There is an example of the use of radon that has been conducted by a number of researchers at the National Aviation Institute (LAPAN).  The radon gas that is present in the soil is continuously monitored for two consecutive years.

This research has aims to analyze the variations of radon gas and earthquake activity as well as the emergence of local earthquake precursors that occur in the Opak Fault lane. The results showed an increase in radon gas emissions correlated with an increase in the frequency of earthquake events.

  1. Radon gas is radioactive so it is widely used in radiation therapy for cancer patients by utilizing the resulting light. However, if radon sucked in sufficient quantities will cause lung cancer.
  2. It is also used in geological research and tracks air masses. (Read Harmful Chemicals in Air Pollution

Radiation : One thing to notice of radon gas

Radiation derived from radon gas (Rn-222) is the main source of radiation we receive daily. This happens because Rn-222 can join the air we breathe. Then, the radon gas that emits alpha radiation can irradiate the lungs thus increasing the risk of getting cancer.

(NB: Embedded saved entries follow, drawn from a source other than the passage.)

Lemma Get_mk_mat h w f i j :
  i < h -> j < w -> Get (mk_mat h w f) i j = f i j.
Proof.
  intros Hi Hj. unfold Get, mk_mat. simpl.
  rewrite (nth_indep _ [] (map (f 0) (seq 0 w))) by (rewrite length_map, length_seq; exact Hi).
  rewrite (map_nth (fun i => map (f i) (seq 0 w)) (seq 0 h) 0 i).
  rewrite seq_nth by exact Hi. simpl.
  rewrite (nth_indep _ d_zero (f i 0)) by (rewrite length_map, length_seq; exact Hj).
  rewrite (map_nth (f i) (seq 0 w) 0 j).
  rewrite seq_nth by exact Hj. reflexivity.
Qed.

Lemma Get_mk_mat_outside h w f i j :
  h <= i \/ w <= j -> Get (mk_mat h w f) i j = d_zero.
Proof.
  intros Hout. unfold Get, mk_mat. simpl.
  destruct (Nat.lt_ge_cases i h) as [Hi | Hi].
  - rewrite (nth_indep _ [] (map (f 0) (seq 0 w))) by (rewrite length_map, length_seq; exact Hi).
    rewrite (map_nth (fun i => map (f i) (seq 0 w)) (seq 0 h) 0 i).
    apply nth_overflow. rewrite length_map, length_seq. lia.
  - rewrite (nth_overflow (map _ _)) by (rewrite length_map, length_seq; exact Hi).
    destruct j; reflexivity.
Qed.

Lemma nth_rows_mk_mat h w f i :
  i < h -> nth i (rows (mk_mat h w f)) [] = map (f i) (seq 0 w).
Proof.
  intros Hi. unfold mk_mat. cbn [rows].
  rewrite (nth_indep _ [] (map (f 0) (seq 0 w)))
    by (rewrite length_map, length_seq; exact Hi).
  rewrite (map_nth (fun i => map (f i) (seq 0 w)) (seq 0 h) 0 i).
  rewrite seq_nth by exact Hi. reflexivity.
Qed.

Lemma map_const (l : list nat) (f : nat -> DataType) (c : DataType) :
  (forall k, In k l -> f k = c) -> map f l = repeat c (length l).
Proof.
  intros E. induction l as [| a l IH]; simpl.
  - reflexivity.
  - rewrite (E a) by (left; reflexivity). f_equal.
    apply IH. intros k Hk. apply E. right. exact Hk.
Qed.

Lemma mk_mat_ext h w f g :
  (forall i j, i < h -> j < w -> f i j = g i j) -> mk_mat h w f = mk_mat h w g.
Proof.
  intros E. unfold mk_mat. f_equal.
  apply map_ext_in. intros i Hi. apply in_seq in Hi.
  apply map_ext_in. intros j Hj. apply in_seq in Hj.
  apply E; lia.
Qed.

Lemma sum_upto_ext n f g :
  (forall k, k < n -> f k = g k) -> sum_upto n f = sum_upto n g.
Proof.
  intros E. unfold sum_upto. generalize d_zero.
  assert (Hin : forall k, In k (seq 0 n) -> f k = g k)
    by (intros k Hk; apply in_seq in Hk; apply E; lia).
  induction (seq 0 n) as [| a l IH]; intros acc; simpl.
  - reflexivity.
  - rewrite (Hin a) by (left; reflexivity).
    apply IH. intros k Hk. apply Hin. right. exact Hk.
Qed.

Lemma fold_add_zeros (l : list nat) (f : nat -> DataType) :
  (forall x : DataType, (d_zero + x)%D = x) ->
  (forall k, In k l -> f k = d_zero) ->
  fold_left (fun acc k => (acc + f k)%D) l d_zero = d_zero.
Proof.
  intros A0 E. induction l as [| a l IH]; simpl.
  - reflexivity.
  - rewrite (E a) by (left; reflexivity). rewrite A0.
    apply IH. intros k Hk. apply E. right. exact Hk.
Qed.

Lemma sum_upto_zeros n f :
  (forall x : DataType, (d_zero + x)%D = x) ->
  (forall k, k < n -> f k = d_zero) -> sum_upto n f = d_zero.
Proof.
  intros A0 E. apply fold_add_zeros; [exact A0 |].
  intros k Hk. apply in_seq in Hk. apply E. lia.
Qed.

Lemma wf_mk_mat h w f : wf (mk_mat h w f).
Proof.
  unfold wf. rewrite Height_mk_mat, Width_mk_mat.
  apply mk_mat_ext. intros i j Hi Hj. symmetry. apply Get_mk_mat; assumption.
Qed.

Lemma mat_ext (A B : Mat) :
  wf A -> wf B -> Height A = Height B -> Width A = Width B ->
  (forall i j, i < Height A -> j < Width A -> Get A i j = Get B i j) ->
  A = B.
Proof.
  intros WA WB EH EW E. rewrite WA, WB, <- EH, <- EW.
  apply mk_mat_ext. exact E.
Qed.

Lemma wf_view_read A I J : wf (view_read A I J).
Proof. apply wf_mk_mat. Qed.

Lemma wf_view_write A I J X : wf (view_write A I J X).
Proof. apply wf_mk_mat. Qed.

Lemma wf_Gemm oA oB alpha A B beta C : wf (Gemm oA oB alpha A B beta C).
Proof. apply wf_mk_mat. Qed.

Lemma wf_matmul A B : wf (matmul A B).
Proof. apply wf_mk_mat. Qed.

Lemma wf_scale alpha A : wf (scale alpha A).
Proof. apply wf_mk_mat. Qed.

Lemma wf_transpose A : wf (transpose A).
Proof. apply wf_mk_mat. Qed.

Lemma wf_Zeros m n : wf (Zeros m n).
Proof. apply wf_mk_mat. Qed.

Lemma wf_Axpy alpha X Y : wf (Axpy alpha X Y).
Proof. apply wf_mk_mat. Qed.

Lemma wf_Set_ A i j v : wf (Set_ A i j v).
Proof. apply wf_mk_mat. Qed.

Lemma in_IR_0 n i : in_IR (Build_IR 0 n) i = (i <? n).
Proof. reflexivity. Qed.

Lemma Get_view_read A I J i j :
  i < ir_len I -> j < ir_len J ->
  Get (view_read A I J) i j = Get A (ir_beg I + i) (ir_beg J + j).
Proof. intros Hi Hj. unfold view_read. rewrite Get_mk_mat by assumption; reflexivity. Qed.

Lemma Get_view_write A I J X i j :
  i < Height A -> j < Width A ->
  Get (view_write A I J X) i j
  = if in_IR I i && in_IR J j
    then Get X (i - ir_beg I) (j - ir_beg J) else Get A i j.
Proof. intros Hi Hj. unfold view_write. rewrite Get_mk_mat by assumption; reflexivity. Qed.

Lemma Get_transpose A i j :
  i < Width A -> j < Height A -> Get (transpose A) i j = Get A j i.
Proof. intros Hi Hj. unfold transpose. rewrite Get_mk_mat by assumption; reflexivity. Qed.

Lemma Get_matmul A B i j :
  i < Height A -> j < Width B ->
  Get (matmul A B) i j = sum_upto (Width A) (fun k => (Get A i k * Get B k j)%D).
Proof. intros Hi Hj. unfold matmul. rewrite Get_mk_mat by assumption; reflexivity. Qed.

Lemma Get_scale alpha A i j :
  i < Height A -> j < Width A -> Get (scale alpha A) i j = (alpha * Get A i j)%D.
Proof. intros Hi Hj. unfold scale. rewrite Get_mk_mat by assumption; reflexivity. Qed.

Lemma Get_Gemm oA oB alpha A B beta C i j :
  i < Height C -> j < Width C ->
  Get (Gemm oA oB alpha A B beta C) i j
  = (alpha * sum_upto (Width (orient oA A))
                      (fun k => (Get (orient oA A) i k * Get (orient oB B) k j)%D)
     + beta * Get C i j)%D.
Proof. intros Hi Hj. unfold Gemm. rewrite Get_mk_mat by assumption; reflexivity. Qed.

Lemma Get_Zeros m n i j : Get (Zeros m n) i j = d_zero.
Proof.
  destruct (Nat.lt_ge_cases i m) as [Hi | Hi];
    [destruct (Nat.lt_ge_cases j n) as [Hj | Hj] |].
  - unfold Zeros. rewrite Get_mk_mat by assumption; reflexivity.
  - apply Get_mk_mat_outside. right. exact Hj.
  - apply Get_mk_mat_outside. left. exact Hi.
Qed.

Lemma Get_Set_ A i j v a b :
  a < Height A -> b < Width A ->
  Get (Set_ A i j v) a b = if (a =? i) && (b =? j) then v else Get A a b.
Proof. intros Ha Hb. unfold Set_. rewrite Get_mk_mat by assumption; reflexivity. Qed.

Lemma Get_Axpy alpha X Y i j :
  i < Height Y -> j < Width Y ->
  Get (Axpy alpha X Y) i j = (alpha * Get X i j + Get Y i j)%D.
Proof. intros Hi Hj. unfold Axpy. rewrite Get_mk_mat by assumption; reflexivity. Qed.

(** With exact arithmetic, [Gemm] with [alpha = 1] and [beta = 0] stores the
    product, and with [beta = 0] alone the scaled product. *)
Lemma Gemm_beta_zero `{!Ideal O} oA oB alpha A B C i j :
  i < Height C -> j < Width C ->
  Get (Gemm oA oB alpha A B d_zero C) i j
  = (alpha * sum_upto (Width (orient oA A))
                      (fun k => (Get (orient oA A) i k * Get (orient oB B) k j)%D))%D.
Proof.
  intros Hi Hj. rewrite Get_Gemm by assumption.
  rewrite mul_0_l, add_0_r. reflexivity.
Qed.

End MatrixFacts.

#[export] Hint Resolve wf_mk_mat wf_view_read wf_view_write wf_Gemm wf_matmul
  wf_scale wf_transpose wf_Zeros wf_Axpy wf_Set_ : mat.
#[export] Hint Rewrite @Height_mk_mat @Width_mk_mat : mat_dims.

(** *** Facts about the distribution *)

Lemma Length_owned (n shift stride : nat) :
  0 < stride -> shift < stride -> n mod stride = shift ->
  shift + (Length_ (S n) shift stride - 1) * stride = n.
Proof.
  intros Hs Hlt Hmod. unfold Length_.
  assert (Hle : shift <= n)
    by (rewrite <- Hmod; apply Nat.Div0.mod_le).
  assert (Hlt' : (shift <? S n) = true) by (apply Nat.ltb_lt; lia).
  rewrite Hlt'.
  replace (S n - shift - 1) with (n - shift) by lia.
  replace ((n - shift) / stride + 1 - 1) with ((n - shift) / stride) by lia.
  pose proof (Nat.div_mod_eq n stride) as Hdm. rewrite Hmod in Hdm.
  assert (Hq : (n - shift) / stride = n / stride).
  { replace (n - shift) with (n / stride * stride) by nia.
    apply Nat.div_mul. lia. }
  rewrite Hq. nia.
Qed.

Lemma Length_LocalRow (i shift stride : nat) :
  0 < stride -> shift < stride -> i mod stride = shift ->
  shift + Length_ i shift stride * stride = i.
Proof.
  intros Hs Hlt Hmod. unfold Length_.
  assert (Hle : shift <= i) by (rewrite <- Hmod; apply Nat.Div0.mod_le).
  pose proof (Nat.div_mod_eq i stride) as Hdm. rewrite Hmod in Hdm.
  destruct (shift <? i) eqn:E.
  - apply Nat.ltb_lt in E.
    assert (Hq1 : 1 <= i / stride).
    { destruct (i / stride) eqn:Eq; [lia | lia]. }
    assert (Hq : (i - shift - 1) / stride = i / stride - 1).
    { replace (i - shift - 1) with ((i / stride - 1) * stride + (stride - 1)) by nia.
      rewrite Nat.div_add_l by lia.
      rewrite (Nat.div_small (stride - 1) stride) by lia. lia. }
    rewrite Hq. nia.
  - apply Nat.ltb_ge in E. lia.
Qed.


(** ** The linearity of the forward and the backward step *)

Section LinearityFacts.
Context {O : DataOps} {Opt : OptimizerOps O}.

(** The two stores of [bp_linearity], once the views are resolved to the
    buffers they alias. *)
Lemma bp_linearity_stores (L : Layer) (P b : nat) :
  configured L P ->
  let L' := bp_linearity (fp_set_std_matrix_view L b) in
  let rows_W := Build_IR 0 (NumNeurons L + 1) in
  let cols_W := Build_IR 0 (P + 1) in
  let rows_E := Build_IR 0 (Height (m_error_signal L)) in
  let cols_b := Build_IR 0 b in
  m_error_signal L'
  = view_write (m_error_signal L) rows_E cols_b
      (Gemm TRANSPOSE NORMAL d_one
            (view_read (m_weights L) rows_W cols_W)
            (first_columns b (m_prev_error_signal L))
            d_zero (view_read (m_error_signal L) rows_E cols_b))
  /\ m_weights_gradient L'
     = view_write (m_weights_gradient L) rows_W cols_W
         (Gemm NORMAL TRANSPOSE
               (d_one / d_of_nat (get_effective_minibatch_size L))%D
               (first_columns b (m_prev_error_signal L))
               (first_columns b (m_prev_activations L))
               d_zero (view_read (m_weights_gradient L) rows_W cols_W))
  /\ views L' error_signal_v = Build_view error_signal rows_E cols_b.
Proof.
  intros C. destruct C as [_ _ _ _ _ _ _ Vw Vg]. cbv zeta.
  unfold bp_linearity, Gemm_views, assign, deref, fp_set_std_matrix_view.
  simpl. rewrite Vw, Vg. simpl. repeat split.
Qed.

(** Entry [(i, j)] of the weight gradient after [bp_linearity]. *)
Lemma bp_linearity_gradient_entry `{!Ideal O} (L : Layer) (P b i j : nat) :
  configured L P -> i < NumNeurons L + 1 -> j < P + 1 ->
  Get (m_weights_gradient (bp_linearity (fp_set_std_matrix_view L b))) i j
  = (d_one / d_of_nat (get_effective_minibatch_size L)
     * sum_upto b (fun k => (Get (m_prev_error_signal L) i k
                             * Get (m_prev_activations L) j k)%D))%D.
Proof.
  intros C Hi Hj.
  destruct (bp_linearity_stores b C) as (_ & E & _). rewrite E. clear E.
  destruct C as [_ [HG1 HG2] [HE1 HE2] _ _ _ [HA1 HA2] _ _].
  rewrite Get_view_write by lia. rewrite !in_IR_0. ltb_true.
  cbn [andb ir_beg]. rewrite !Nat.sub_0_r.
  rewrite Gemm_beta_zero by (dims; lia).
  dims. f_equal. apply sum_upto_ext. intros k Hk.
  repeat (rewrite Get_mk_mat by lia). reflexivity.
Qed.

Lemma bp_linearity_gradient_extents (L : Layer) (P b : nat) :
  configured L P ->
  let dW := m_weights_gradient (bp_linearity (fp_set_std_matrix_view L b)) in
  wf dW /\ has_extents dW (NumNeurons L + 1) (P + 1).
Proof.
  intros C. cbv zeta.
  destruct (bp_linearity_stores b C) as (_ & E & _). rewrite E. clear E.
  destruct C as [_ [HG1 HG2] _ _ _ _ _ _ _].
  split; [auto with mat | dims; split; assumption].
Qed.

(** Entry [(i, j)] of the propagated error signal after [bp_linearity]. *)
Lemma bp_linearity_error_entry `{!Ideal O} (L : Layer) (P b i j : nat) :
  configured L P -> b <= m_mini_batch_size L -> i < P + 1 -> j < b ->
  Get (m_error_signal (bp_linearity (fp_set_std_matrix_view L b))) i j
  = sum_upto (NumNeurons L + 1)
             (fun k => (Get (m_weights L) k i * Get (m_prev_error_signal L) k j)%D).
Proof.
  intros C Hb Hi Hj.
  destruct (bp_linearity_stores b C) as (E & _ & _). rewrite E. clear E.
  destruct C as [[HW1 HW2] _ [HE1 HE2] [HS1 HS2] _ _ _ _ _].
  rewrite Get_view_write by lia. rewrite !in_IR_0. ltb_true.
  cbn [andb ir_beg]. rewrite !Nat.sub_0_r.
  rewrite Gemm_beta_zero by (dims; lia).
  rewrite mul_1_l. dims. apply sum_upto_ext. intros k Hk.
  repeat (rewrite Get_mk_mat by lia). reflexivity.
Qed.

If the radon gas comes out of the ground, the radon gas will be dispersed  into the air. Therefore, radon concentrations in the open air environment will be small. However, if the radon gas enters the enclosed space, especially through the floor of the house, its concentration will increase. (Read Sub Branches of Analytical Chemistry)

The average effective dose of this radon gas is about 1.2 mSv (120 mrem) per year. Since the average total dose (either from natural or artificial radiation) is about 2.8 mSv (280 mrem) per year, the contribution of this radon is about 43% of the total dose we receive. Therefore, we must be aware of the radiation dose derived from this radon gas. To reduce radiation from radon gas, the building space must have sufficient ventilation so that the radon gas can be dispersed by air.